Quand elle est là, il oublie tout, trop heureux de sa venue ! L’opposition de la jeunesse à la vieillesse a ce quelque chose d’unique. Elles sont néanmoins complémentaires ! La jeunesse a cette fraîcheur, cette fougue irréfléchie avec laquelle elle accomplit les tâches que les vieilles personnes ne peuvent plus accomplir. La vieillesse a cette sagesse de la vie, ces actes posés qui manquent tant aux jeunes. Nous savons bien que les âmes n’ont pas d’âge, mais le corps, lui, en a un. L’âme est enfermée dans cette usine de chair et d’os et elle se défend pour survivre dans cette enveloppe vieillissante qu’on ne peut remplacer.
À la droite de Marcel, il y a une fenêtre par laquelle il voit le ciel changeant et la nature verdoyante. C’est son endroit préféré : le fauteuil entre la petite table et la fenêtre. D’ici, il voit un arbre. Cet arbre faisait jadis partie d’un bosquet. Celui-ci était encerclé par une route qui s’appelle encore aujourd’hui « Le Chemin du Petit Bois ». C’est dans cette rue que Marcel habite. Quand il était jeune, ce n’était qu’un chemin de terre qui s’enfonçait dans les bois. Une route sombre qui n’encourageait pas à la promenade. Mais beaucoup de bâtiments ont été construits depuis.
Les uns après les autres, ces arbres ont dû disparaître pour laisser place à l’urbanisation. Un arbre pour une maison, cela semblait être un échange équitable !
Maintenant, Marcel voit cet unique exemplaire, dernier survivant de sa race, de son peuple. Il se souvient précisément de cet arbre ; il lui apporte beaucoup de souvenirs. C’est l’arbre de son enfance, de son adolescence et du début de sa vie d’adulte.
Quand il était enfant, le bosquet était enchanté ! Il y avait des princesses à sauver, des dragons à combattre, des monstres cachés… Au milieu du petit bois se dressait un château où il y avait des chevaliers en armure, des charlatans qui vendaient des potions au chewing-gum ou autres sucreries pour faire disparaître vos pires ennemis, des acrobates cracheurs de feu, des dompteurs d’ours bruns fort dangereux et des fées armées de baguettes magiques qui amélioraient votre existence.
Sous cet arbre, l’enfant devint un adolescent. Le bosquet avait déjà commencé à se réduire. Les jeux s’étaient transformés. Ils avaient perdu en imagination pour gagner en intensité. Ils étaient devenus moqueries, sarcasmes et parfois cruauté. Il faut bien que l’enfant devienne adulte, non ? Il suit donc le chemin qui lui est tracé. Certains appellent cela la destinée. Peut-on devenir adulte sans avoir été ce gamin boutonneux, grincheux, maussade, jamais heureux, toujours contrarié, qui ne maîtrise pas encore totalement sa taille, ses membres, sa force, ni son caractère ? Tout est injustice à cet âge ingrat et incommodant.

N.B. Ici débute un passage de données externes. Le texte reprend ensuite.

Lemma spsc_step_inv s s' : spsc_inv s -> spsc_step s s' -> spsc_inv s'.
Proof.
  intros [Hwf Hfifo Hp Hc] Hstep. destruct Hstep; simpl in *.
  - split; done.
  - rewrite ring_mask_mod in * by done. subst next.
    pose proof (ring_full_iff r Hwf) as Hfull.
    pose proof (ring_used_bounds r Hwf). unfold ring_capacity in Hfull.
    split; simpl; auto. unfold ring_capacity. split_and!; auto. lia.
  - destruct Hp as (-> & -> & Hu).
    match goal with H : arr_set _ _ _ = Some _ |- _ =>
      apply arr_set_Some in H as [Hr ->] end.
    assert (ring_wf (with_slots r (<[Z.to_nat (head r):=token_id]> (slots r)))).
    { apply with_slots_wf; [done|]. by rewrite length_insert. }
    split; simpl; auto.
    + by rewrite ring_contents_write_head.
    + split_and!; auto. apply list_lookup_insert_eq. lia.
    + eapply consumer_inv_mono; eauto using ring_used_nonneg, ring_contents_length;
        [done|by rewrite ring_contents_write_head].
  - destruct Hp as (-> & -> & Hu & Hslot).
    pose proof (ring_contents_with_head r token_id Hwf Hu) as Happ.
    pose proof (ring_used_with_head r (slots r) Hwf Hu) as Hused.
    rewrite list_insert_id in Happ by done.
    pose proof (with_head_wf r (slots r) (head r + 1) Hwf eq_refl).
    assert (with_slots r (slots r) = r) as Hr by by destruct r.
    rewrite Hr in *.
    split; simpl; auto.
    + rewrite Happ, Hfifo. by rewrite app_assoc.
    + eapply consumer_inv_mono; eauto using ring_used_nonneg, ring_contents_length.
      * lia.
      * rewrite Happ. by apply prefix_app_r.
  - pose proof (ring_used_nonneg r Hwf). unfold fits in *.
    change (user_ring_available r) with (kllm_ring_available r) in *.
    rewrite ring_available_used in * by done. subst.
    split; simpl; auto. split_and!; auto; try case_cond; lia.
  - destruct Hc as (-> & Hi & Hcnt & ->).
    change (user_ring_mask r) with (kllm_ring_mask r) in *.
    rewrite ring_mask_mod in * by done.
    pose proof (slot_count_bounds r Hwf). pose proof (wf_slots _ Hwf).
    pose proof (Z.mod_pos_bound (tail r + i) (slot_count r) ltac:(lia)).
    rewrite arr_get_total in * by lia. simplify_eq.
    split; simpl; auto. split_and!; auto; try lia.
    replace (Z.to_nat (i + 1)) with (S (Z.to_nat i)) by lia.
    symmetry. apply take_S_r. unfold ring_contents.
    rewrite window_lookup by lia. by rewrite Z2Nat.id by lia.
  - destruct Hc as (-> & Hi & Hcnt & ->).
    change (user_ring_mask r) with (kllm_ring_mask r).
    rewrite ring_mask_mod by done.
    split; simpl; auto with kllm.
    + rewrite ring_contents_with_tail, <- app_assoc, take_drop by done || lia. done.
    + apply producer_inv_tail; auto with lia.
Qed.

Lemma spsc_inv_safe s : spsc_inv s -> spsc_safe s /\ spsc_disjoint s.
Proof.
  intros [Hwf _ Hp Hc]. destruct s as [r p c ps cs]; simpl in *.
  unfold spsc_safe, spsc_disjoint. simpl.
  change (user_ring_mask r) with (kllm_ring_mask r).
  pose proof (slot_count_bounds r Hwf). pose proof (wf_slots _ Hwf).
  pose proof (wf_head _ Hwf). pose proof (ring_used_bounds r Hwf).
  split; [split|].
  - destruct p; simpl in *; intuition lia.
  - destruct c as [|tl count i out]; [done|]. intros Hi.
    rewrite ring_mask_mod by done.
    pose proof (Z.mod_pos_bound (tl + i) (slot_count r) ltac:(lia)). lia.
  - destruct p as [|x hd next|]; destruct c as [|tl count i out]; try done.
    destruct Hp as (-> & _ & Hu). destruct Hc as (-> & Hi & Hcnt & _).
    intros j Hj. rewrite ring_mask_mod by done.
    rewrite (ring_head_used r Hwf) at 1. intros Heq.
    apply ring_pos_inj in Heq; lia.
Qed.

(** ** Properties *)

(** C2. Any sequence of produce, consume and batch-consume calls on a well-formed
    ring runs without an access outside of the slots, keeps the ring well formed,
    and returns what the same calls return on the wheel of its slots, the
    consumption of a token that is not there included.  As long as no call of
    [kllm_ring_consume], which does not check, meets an empty ring, these are the
    answers of a FIFO queue of capacity [slot_count - 1], and the ring holds the
    contents of that queue. *)
Theorem ring_refines_queue (r : ring) (ops : list ring_op)
  (Hwf : ring_wf r) (Hops : Forall op_ok ops) :
  exists os r', ring_run r ops = Some (os, r') /\ ring_wf r' /\ slot_count r' = slot_count r /\
    (os, ring_wheel r') = wheel_run (ring_wheel r) ops /\
    forall os' q, queue_run (ring_capacity r) (ring_contents r) ops = Some (os', q) ->
      os = os' /\ ring_contents r' = q.
Proof.
  assert (exists os r', ring_run r ops = Some (os, r') /\ ring_wf r' /\ slot_count r' = slot_count r /\
    (os, ring_wheel r') = wheel_run (ring_wheel r) ops) as (os & r' & Hrun & Hwf' & Hs & Hw).
  { revert r Hwf. induction Hops as [|op ops Hop _ IH]; intros r Hwf; cbn [ring_run wheel_run]; [by eauto 10|].
    destruct (ring_call_refines r Hwf op Hop) as (o & r1 & -> & Hwf1 & Hs1 & <-).
    destruct (IH r1 Hwf1) as (os & r2 & Hr2 & Hwf2 & Hs2 & Hw2). cbn [mbind option_bind].
    rewrite Hr2, <- Hw2. cbn [mbind option_bind].
    do 2 eexists. split; [done|]. split; [done|]. split; [congruence|done]. }
  exists os, r'. split; [done|]. split; [done|]. split; [done|]. split; [done|]. intros os' q Hq.
  destruct (wheel_run_queue (ring_wheel r) ops os' q) as [Ho Ht]; [by apply ring_wheel_wf|done| |].
  - rewrite ring_wheel_length, ring_wheel_tokens by done. exact Hq.
  - rewrite <- Hw in Ho, Ht. simpl in Ho, Ht. by rewrite ring_wheel_tokens in Ht.
Qed.

Lemma ring_refines_queue_witness :
  exists r', ring_run (ring_empty 2)
      [OpProduce 7; OpProduce 8; OpProduce 9; OpProduce 10; OpConsume;
       OpProduce 11; OpConsumeBatch 2; OpConsumeBatch 5] =
      Some ([ObsProduce 0; ObsProduce 0; ObsProduce 0; ObsProduce (-1);
             ObsConsume 7; ObsProduce 0; ObsConsumeBatch [8; 9];
             ObsConsumeBatch [11]], r') /\ ring_contents r' = [].
Proof.
  edestruct (ring_refines_queue (ring_empty 2)
    [OpProduce 7; OpProduce 8; OpProduce 9; OpProduce 10; OpConsume;
       OpProduce 11; OpConsumeBatch 2; OpConsumeBatch 5]) as (os & r' & Hr & _ & _ & _ & Hq).
  - split; simpl; try (vm_compute; intuition congruence).
    exists 2. split; [lia|done].
  - repeat constructor; vm_compute; congruence.
  - destruct (Hq _ _ eq_refl) as [-> Hc]. exists r'. split; [exact Hr|exact Hc].
Defined.

(** [kllm_ring_consume] on an empty ring of four slots: it returns what was left
    in the slot, and the three other slots count as tokens. *)
Theorem consume_empty_ring :
  exists r', ring_run (ring_empty 2) [OpConsume] = Some ([ObsConsume 0], r') /\
    ring_contents r' = [0; 0; 0].
Proof. eexists. by split. Qed.

(** The lock-free protocol is safe under every interleaving: whatever the
    order in which the producer and the consumer make their accesses, the
    tokens consumed so far followed by the tokens in the ring are exactly the
    tokens published so far, in order; no access leaves the slots, and the
    producer never writes a slot the consumer still has to read. *)
Theorem spsc_interleavings_fifo (k : Z) (s : spsc)
  (Hk : 0 <= k < 32) (Hreach : rtc spsc_step (spsc_init k) s) :
  produced s = consumed s ++ ring_contents (shared s) /\
  spsc_safe s /\ spsc_disjoint s.
Proof.
  assert (spsc_inv s) as Hinv.
  { pose proof (spsc_init_inv k Hk) as Hinit.
    induction Hreach; eauto using spsc_step_inv. }
  split; [apply Hinv|]. by apply spsc_inv_safe.
Qed.

(** Two tokens published, one batch of one copied and released while the
    producer is about to write the third. *)
Lemma spsc_interleavings_fifo_witness :
  exists s, rtc spsc_step (spsc_init 2) s /\
    produced s = [5; 6] /\ consumed s = [5] /\
    produced s = consumed s ++ ring_contents (shared s).
Proof.
  eexists. assert (rtc spsc_step (spsc_init 2)
    (Spsc (with_tail (with_head (with_slots (with_head (with_slots (ring_empty 2)
       [5;0;0;0]) 1) [5;6;0;0]) 2) 1)
       (PChecked 7 2 3) CIdle [5;6] [5])) as Hreach.
  { eapply rtc_l; [by apply (step_check _ _ _ _ 5 1)|].
    eapply rtc_l; [by apply (step_write _ _ _ _ _ _ _ [5;0;0;0])|].
    eapply rtc_l; [apply step_publish|].
    eapply rtc_l; [by apply (step_load _ _ _ _ 1 1 1)|].
    eapply rtc_l; [by apply (step_check _ _ _ _ 6 2)|].
    eapply rtc_l; [by apply (step_copy _ _ _ _ _ _ _ _ 5)|].
    eapply rtc_l; [by apply (step_write _ _ _ _ _ _ _ [5;6;0;0])|].
    eapply rtc_l; [apply step_publish|].
    eapply rtc_l; [by apply (step_check _ _ _ _ 7 3)|].
    eapply rtc_l; [apply (step_release _ _ _ _ 0 1)|].
    apply rtc_refl. }
  split; [exact Hreach|]. split; [done|]. split; [done|].
  exact (proj1 (spsc_interleavings_fifo 2 _ ltac:(lia) Hreach)).
Defined.

(** The three declarations of the shared header agree: the kernel's packed
    struct, the userspace mirror and the BPF copy place every member at the
    same offset, each index on a cache line of its own, and the token slots
    start 256 bytes into the mapping in all three. *)
Theorem ring_hdr_layouts_agree :
  kernel_ring_hdr = user_ring_hdr /\ kernel_ring_hdr = bpf_ring_hdr /\
  kernel_ring_hdr = ([0; 4; 8; 12; 64; 68; 128; 132; 192; 196], 256).
Proof. by vm_compute. Qed.
(** The store of one token leaves the other tokens of the window alone. *)
Lemma stored_insert m S i v j lo :
  ring_wf m -> lo <= i < lo + slot_count m -> lo <= j < lo + slot_count m ->
  S !! Z.to_nat i = Some v ->
  (j <> i -> stored m S j) ->
  stored (with_slots m (<[Z.to_nat (i mod slot_count m) := v]> (slots m))) S j.
Proof.
  intros Hwf Hi Hj Hv Hok. pose proof (slot_count_bounds m Hwf). pose proof (wf_slots m Hwf).
  pose proof (Z.mod_pos_bound i (slot_count m) ltac:(lia)).
  pose proof (Z.mod_pos_bound j (slot_count m) ltac:(lia)).
  unfold stored in *. cbn [slots with_slots slot_count].
  destruct (decide (j = i)) as [->|Hne].
  - rewrite list_lookup_insert_eq by lia. done.
  - rewrite list_lookup_insert_ne; [by apply Hok|]. intros Heq%Z2Nat.inj; [|lia..].
    apply Hne. assert (i - lo = j - lo); [|lia].
    apply (ring_pos_inj (slot_count m) lo); [lia..|].
    by replace (lo + (i - lo)) with i by lia; replace (lo + (j - lo)) with j by lia.
Qed.

Lemma tails_le C t ts : tails C t ts -> t <= C.
Proof.
  revert t. induction ts as [|t' ts IH]; intros t; simpl; [lia|]. intros [? ?%IH]. lia.
Qed.

Lemma tails_snoc C C' t ts : C <= C' -> tails C t ts -> tails C' t (ts ++ [C']).
Proof. revert t. induction ts as [|t' ts IH]; intros t; simpl; naive_solver lia. Qed.

Lemma own_tail_tails m n C t ts :
  tail m = t mod n -> tails C t ts -> own_tail m ((fun t => t mod n) <$> ts) = C mod n.
Proof.
  unfold own_tail. generalize (tail m) as x. intros x Hx. revert t x Hx.
  induction ts as [|t' ts IH]; intros t x Hx; simpl; [by intros <-|].
  intros [_ Ht]. by apply (IH t').
Qed.

(** The next position differs from the tail exactly when a slot is free. *)
Lemma next_not_tail n T tm :
  0 < n -> tm <= T < tm + n -> (T + 1) mod n <> tm mod n -> T + 1 < tm + n.
Proof.
  intros Hn HT Hne. destruct (decide (T + 1 = tm + n)) as [Heq|]; [|lia].
  exfalso. apply Hne. rewrite Heq, <- (Z_mod_plus_full tm 1 n). f_equal. lia.
Qed.

Ltac weak_simpl :=
  unfold written_tokens in *;
  cbn [w_mem w_prod w_produced wrote_of w_pbuf w_cbuf w_cons w_consumed
       g_head g_tail g_lo g_pend g_cur g_rest g_tails
       slot_count head tail slots with_head with_tail with_slots] in *.

(** *** The producer *)

Lemma weak_begin_inv m pb ps cb c cs toks g :
  weak_inv (Weak m pb WIdle ps cb c cs) g ->
  weak_inv (Weak m pb (WBatch (own_head m pb) toks []) ps cb c cs) g.
Proof.
  intros [Hwf Hh Ht Ho Hp Hb Hd Hbs _ Hcb Hc Hpre]. split; try done.
  weak_simpl.
  rewrite app_nil_r in *. rewrite Hb. unfold buffer_stores.
  destruct (g_pend g) eqn:Hpend.
  - rewrite own_head_app. by eapply own_head_batches; [|exact Hbs].
  - eapply own_head_batches; [|exact Hbs]. by rewrite Hh, Hp.
Qed.

Lemma weak_write_inv m pb hd t rest ws ps cb c cs g :
  weak_inv (Weak m pb (WBatch hd (t :: rest) ws) ps cb c cs) g ->
  Z.land (u32 (hd + 1)) (kllm_ring_mask m) <> tail m ->
  exists g', weak_inv (Weak m (pb ++ [SSlot hd t])
    (WBatch (Z.land (u32 (hd + 1)) (kllm_ring_mask m)) rest (ws ++ [t])) ps cb c cs) g'.
Proof.
  intros [Hwf Hh Ht Ho Hp Hb Hd Hbs Hpr Hcb Hc Hpre] Hne.
  weak_simpl.
  rewrite ring_mask_mod in * by done. set (S := ps ++ ws) in *. set (n := slot_count m) in *.
  pose proof (slot_count_bounds m Hwf). pose proof (batches_le _ _ _ _ _ _ Hbs).
  subst hd. rewrite Zplus_mod_idemp_l, Ht in *.
  apply next_not_tail in Hne; [|lia..].
  exists (Ghost (g_head g) (g_tail g) (g_lo g) (g_pend g) (push_slot (g_cur g) (g_rest g) (len S)).1
    (push_slot (g_cur g) (g_rest g) (len S)).2 (g_tails g)).
  split; weak_simpl; rewrite ?app_assoc; fold S n; try done.
  - rewrite length_app. simpl. lia.
  - destruct (rest_stores_ext n S t _ _ (g_lo g) (g_cur g) (g_rest g) ltac:(lia) Hbs) as [E1 E2].
    rewrite Hb. unfold buffer_stores. rewrite push_slot_stores, E1, E2.
    rewrite list_lookup_total_middle by lia. by rewrite <- !app_assoc.
  - intros j Hj. apply stored_app; [lia|]. by apply Hd.
  - rewrite length_app. simpl. replace (Z.of_nat (length S + 1)) with (len S + 1) by lia.
    apply batches_push. eapply batches_mono; [|done]. intros j Hj. apply stored_app. lia.
  - rewrite length_app. simpl. f_equal. lia.
Qed.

Marcel boit une première gorgée rafraîchissante. Il préférerait une bonne tasse de café bien fort à cette heure matinale mais la machine se trouve en bas. Maintenant qu’il ne peut plus lire l’heure, la journée au lieu d’avancer au rythme de secondes et de minutes, avance au rythme de verre d’eau ou de café bu ou pas. Il demandera à la première visite de la journée, si elle ne veut pas aller lui en préparer une bonne tasse.
Il se fait la réflexion qu’il y a un bulldozer de plus près de l’arbre. Des hommes débutent leur journée de travail. Ils sortent des machines qui n’existaient pas du temps où il était gamin. Ils sont habillés chaudement pour affronter le froid. Quand ils respirent, un nuage se forme devant leur bouche. Que vont-ils faire ? se demande Marcel quand il entend du bruit en bas ? Ce bruit le ramène à la réalité, au temps présent. C’est sûrement sa voisine qui remet deux ou trois petites choses en ordre, puis elle montera pour sa visite quotidienne.
***
En entrant dans la maison de Marcel, Mariette ouvre les fenêtres malgré le froid. Il faut bien aérer, non ? Le ciel est dégagé, la journée se présente bien. Les ouvriers sont encore bien emmitouflés et font beaucoup de bruits. Ils se préparent à couper le vieux chêne. C’est le dernier arbre sur cette plaine.
Elle est contente que l’on enlève enfin ce feuillu. Le matin en été, il empêche la lumière d’entrer chez elle ; il rend sa maison sombre et froide, il se trouve juste en face de son habitation et pour le moment, il y a un bruit infernal !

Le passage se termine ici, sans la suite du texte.